I'm having trouble with this part. If I want to look up threads about the latest Pokemon movie, Reddit would let me just type "Pokemon Avengers of Middle Earth" into the search bar, and I would see hundreds of results from all different subreddits.

Lemmy only seems to search my local instance, unless I first

  • search on lemmy.directory
  • manually subscribe to those communities so they show up on my local instance
  • search again on my local instance
  • finally I can comment

It's a hassle. I would love if Lemmy included some kind of optional search mode that searches the directory instance, and then has a nice big button to subscribe to the results that are not federated (am I using that right?) with your current instance.

I understand there are growing pains, but I work in tech and I'm just barely stumbling along here. The "it's like email" analogy starts to fall apart pretty quickly once you realize Gmail can only send messages to Outlook if you first go to Outlook and copy a special code. For every email address you want to send to.

Am I misunderstanding how it all works? I'm hoping to learn more.

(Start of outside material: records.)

(** The egress writer sends the queued frames as one uninterrupted byte
    stream: across short writes, throttling and blocked sockets, what was
    written followed by what is still owed is what was owed before. *)
Theorem egress_stream n now write e out up e' :
  (∀ i l k, write i l = Wrote k → 0 ≤ k ≤ Zlen l) → egress_ok e →
  egress_loop n now write e = (out, up, e') →
  owed e = out ++ owed e' ∧ egress_ok e'.
Proof.
  intros Hw. revert e out up. induction n as [|n IH]; intros [b q off] out up Hok; simpl.
  { by intros [= <- <- <-]. }
  destruct q as [|frame rest]; [by intros [= <- <- <-]|]. rewrite /egress_ok /= in Hok.
  destruct (Bucket.available (now n) b) as [avail b1]. set (count := Z.min avail _).
  destruct (count =? 0); [by intros [= <- <- <-]|].
  destruct (write n (slice frame off count)) as [k| |] eqn:Hk; [|by intros [= <- <- <-]..].
  apply Hw in Hk. assert (Zlen (slice frame off count) ≤ Zlen frame - off) as Hs.
  { clear Hk. rewrite /slice /Zlen length_take length_drop. rewrite /Zlen in Hok. lia. }
  set (e1 := if off + k =? Zlen frame then _ else _).
  assert (owed (mkEgress b (frame :: rest) off) = slice frame off k ++ owed e1 ∧ egress_ok e1) as [Ho Hok1].
  { rewrite /e1 /owed /egress_ok /=. destruct (Z.eqb_spec (off + k) (Zlen frame)) as [He|He]; simpl.
    - rewrite drop_0. split; [|by destruct rest as [|? ?]; [|pose proof (Zlen_nonneg l); lia]].
      rewrite drop_app_le; [rewrite /Zlen in Hok; lia|]. f_equal.
      rewrite /slice. symmetry. apply take_ge. rewrite length_drop. rewrite /Zlen in He. lia.
    - split; [|lia]. assert (0 ≤ off + k ≤ Zlen frame) as Hk' by lia. rewrite /Zlen in Hk' Hok.
      rewrite !drop_app_le; [lia..|].
      rewrite app_assoc /slice. f_equal. rewrite -{1}(take_drop (Z.to_nat k) (drop (Z.to_nat off) frame)).
      f_equal. rewrite drop_drop. f_equal. lia. }
  destruct (egress_loop n now write e1) as [[out1 up1] e2] eqn:Hl.
  destruct (Z.eq_dec k 0) as [->|Hk0]; [by intros [= <- <- <-]|].
  intros Heq. assert (slice frame off k ++ out1 = out ∧ e2 = e') as [<- <-] by (destruct k; by simplify_eq).
  apply IH in Hl as [Ho' Hok']; [|done]. by rewrite Ho Ho' app_assoc.
Qed.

@calculuschild @Space_Mettzger this is what I have trouble with as well. How exactly do I find the best discussion on a something in lemmy? I’m sure there exists some way. The url trick on Google won’t work either with federations having completely different urls
You should post this on the ELI5 community
Thanks! Feel free to cross post it!

No, I signed up for Mastodon long ago. Didn't get a ton of use out of it, but I posted there occasionally. I've had too many platforms bought out from under me and turned to crap, so the idea of the fetaverse appeals to me. Okay, the fetaverse was invented by Android voice dictation. I invite everyone to come up with their own ideas of what that Greek cheese-based universe might be like. 😆

But I've gotten far more into the Fediverse In the last two or three days then in the previous 59 years. I've set up Lemmy, kbin, and BookWyrm accounts. I know they can all theoretically connect, but I don't know how to do it yet.

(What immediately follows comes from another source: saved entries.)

(* ===== verification/Sums.v ===== *)
(** Sums over finite maps, the accounting of the quota, outbox and cache
    components: [total f m] adds [f k v] over the entries of [m]. *)
From S2P Require Import Prelude.

Section total.
Context `{Countable K} {V : Type}.
Implicit Types (f g : K → V → Z) (m : gmap K V).

Definition total f m : Z := map_fold (λ k v acc, f k v + acc) 0 m.

Lemma total_empty f : total f ∅ = 0.
Proof. apply map_fold_empty. Qed.

Lemma total_insert_new f m k v : m !! k = None → total f (<[k := v]> m) = f k v + total f m.
Proof. intros Hk. rewrite /total map_fold_insert_L //. intros. lia. Qed.

Lemma total_delete f m k v : m !! k = Some v → total f m = f k v + total f (delete k m).
Proof. intros Hk. rewrite -{1}(insert_delete_id m k v Hk) total_insert_new ?lookup_delete_eq //. Qed.

Lemma total_delete_none f m k : m !! k = None → total f (delete k m) = total f m.
Proof. intros. by rewrite delete_id. Qed.

Lemma total_insert f m k v :
  total f (<[k := v]> m) = f k v + total f (delete k m).
Proof. rewrite -insert_delete_eq total_insert_new ?lookup_delete_eq //. Qed.

Lemma total_update f m k v w : m !! k = Some v →
  total f (<[k := w]> m) = total f m + (f k w - f k v).
Proof. intros Hk. rewrite total_insert (total_delete f m k v Hk). lia. Qed.

Lemma total_ind (P : gmap K V → Prop) :
  P ∅ → (∀ k v m, m !! k = None → P m → P (<[k := v]> m)) → ∀ m, P m.
Proof. intros. by apply map_ind. Qed.

Lemma total_ext f g m : (∀ k v, m !! k = Some v → f k v = g k v) → total f m = total g m.
Proof.
  revert m. apply (total_ind (λ m, _ → total f m = total g m)); [by rewrite !total_empty|].
  intros k v m Hk IH Hfg. rewrite !total_insert_new // Hfg ?lookup_insert_eq // IH //.
  intros k' v' Hk'. apply Hfg. rewrite lookup_insert_ne; [by intros ->; congruence|done].
Qed.

Lemma total_le f g m : (∀ k v, m !! k = Some v → f k v ≤ g k v) → total f m ≤ total g m.
Proof.
  revert m. apply (total_ind (λ m, _ → total f m ≤ total g m)); [by rewrite !total_empty|].
  intros k v m Hk IH Hfg. rewrite !total_insert_new //.
  assert (f k v ≤ g k v) by (apply Hfg, lookup_insert_eq).
  assert (total f m ≤ total g m); [|lia]. apply IH. intros k' v' Hk'. apply Hfg.
  rewrite lookup_insert_ne; [by intros ->; congruence|done].
Qed.

Lemma total_nonneg f m : (∀ k v, m !! k = Some v → 0 ≤ f k v) → 0 ≤ total f m.
Proof.
  intros Hf. etrans; [|by apply (total_le (λ _ _, 0))].
  clear. induction m using map_ind; [by rewrite total_empty|]. by rewrite total_insert_new.
Qed.

Lemma total_elem f m k v : (∀ k v, m !! k = Some v → 0 ≤ f k v) → m !! k = Some v → f k v ≤ total f m.
Proof.
  intros Hf Hk. rewrite (total_delete f m k v Hk).
  assert (0 ≤ total f (delete k m)); [|lia]. apply total_nonneg.
  intros k' v' [_ ?]%lookup_delete_Some. eauto.
Qed.

Lemma total_const1 m : total (λ _ _, 1) m = Z.of_nat (size m).
Proof.
  induction m as [|k v m Hk IH] using map_ind; [by rewrite total_empty map_size_empty|].
  rewrite total_insert_new // map_size_insert_None //. lia.
Qed.

Lemma total_map (h : K → V → V) f m :
  total f (map_imap (λ k v, Some (h k v)) m) = total (λ k v, f k (h k v)) m.
Proof.
  induction m as [|k v m Hk IH] using map_ind; [by rewrite map_imap_empty !total_empty|].
  rewrite (map_imap_insert_Some _ k v m (h k v)) // !total_insert_new ?IH //.
  by rewrite map_lookup_imap Hk.
Qed.

Lemma total_filter (P : K * V → Prop) `{!∀ x, Decision (P x)} f m :
  total f (filter P m) = total (λ k v, if decide (P (k, v)) then f k v else 0) m.
Proof.
  induction m as [|k v m Hk IH] using map_ind; [by rewrite map_filter_empty !total_empty|].
  rewrite map_filter_insert !total_insert_new //. case_decide.
  - rewrite total_insert_new ?IH //. by rewrite map_lookup_filter Hk.
  - by rewrite (delete_id m k).
Qed.
End total.

Lemma total_dom_le `{Countable K} {V W} (f : K → V → Z) (g : K → W → Z) (m : gmap K V) (m' : gmap K W) : (∀ k v, m' !! k = Some v → 0 ≤ g k v) →
  (∀ k v, m !! k = Some v → f k v ≤ match m' !! k with Some w => g k w | None => 0 end) → total f m ≤ total g m'.
Proof.
  revert m'. induction m as [|k v m Hk IH] using map_ind.
  - intros m' Hg _. rewrite total_empty. by apply total_nonneg.
  - intros m' Hg Hf. rewrite total_insert_new //. pose proof (Hf k v (lookup_insert_eq _ _ _)) as Hkv.
    assert (total f m ≤ total g (delete k m')) as Hle.
    { apply IH; [intros j w [_ Hj]%lookup_delete_Some; by eapply Hg|]. intros j w Hj.
      assert (k ≠ j) as Hne by congruence. rewrite lookup_delete_ne //. apply Hf. by rewrite lookup_insert_ne. }
    destruct (m' !! k) as [w|] eqn:Hw; [rewrite (total_delete g m' k w Hw)|rewrite delete_id // in Hle]; lia.
Qed.

Lemma total_plus `{Countable K} {V} (f g : K → V → Z) (m : gmap K V) : total (λ k v, f k v + g k v) m = total f m + total g m.
Proof.
  revert m. apply (total_ind (λ m, total (λ k v, f k v + g k v) m = _)); [by rewrite !total_empty|].
  intros k v m Hk IH. rewrite !total_insert_new // IH. lia.
Qed.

I need to remember to look into BookWyrm and pixelfed again someday, but I'm pretty busy with lemmy already. I think Mastodon might be good for sharing pics, not sure - right now I'm sending box links to family who don't have Signal. Then again, I don't usually want to share most pics with the world so...
Yes, and I just learnt about Lemmy an hour ago because of r/linuxmemes
Yes... just signed up. I had never heard of Fediverse until 3 days ago. I spent the past 2 days reading up on it and bam, here I am. I remember a lot of chatter about mastodon after Elon stuck his head up his ass but didn't pay attention. I glad to see a lot of people here (smarter than me) are as confused as I am. This will be so fun to watch this evolve.
I agree that this will be a fun evolution to watch!

I have been on mastodon for a bit, but not really that active in contributing because I don't love the microblogging format. I do consume some pictures and news via it.

Lemmy is definitely more my speed. I've heard you can cross access lemmy from mastodon, but my understanding is the UI is not ideal, so I just also have a separate lemmy account and jerboa to go along with my Mastodon account and fedilab.

I've heard of mastodon before but never really got into it since I wasn't a fan of the idea of twitter. I've always like the idea of reddit so I've signed up on lemmy and kbin and wait to see which one I prefer, so this will be my first time in the fediverse. So far I like the idea but currently not fully on board with it because of a few issues I have with its functionality, but that could just be due to the heavy load all the instances are dealing with.
First time. I don’t know what I’m doing but I’m happy to be here.
First time. I don’t know what I’m doing but I’m happy to be here.
Lemmy was my first fediverse app. I i joined ages ago, then eventually went back to reddit because usage was so low. Then later I joined mastodon after Twitter imploded. And now I'm back on Lemmy. There are people here now! It's great!
I have Mastodon for a while and I liked it. Tried Pixelfed for a few hours and it's not really my cup of tea.
This is my first time with any federated app. My wife figured it out so I figured I should be able to too. Once I understood the jist of it, it was a pretty smooth transition from Reddit.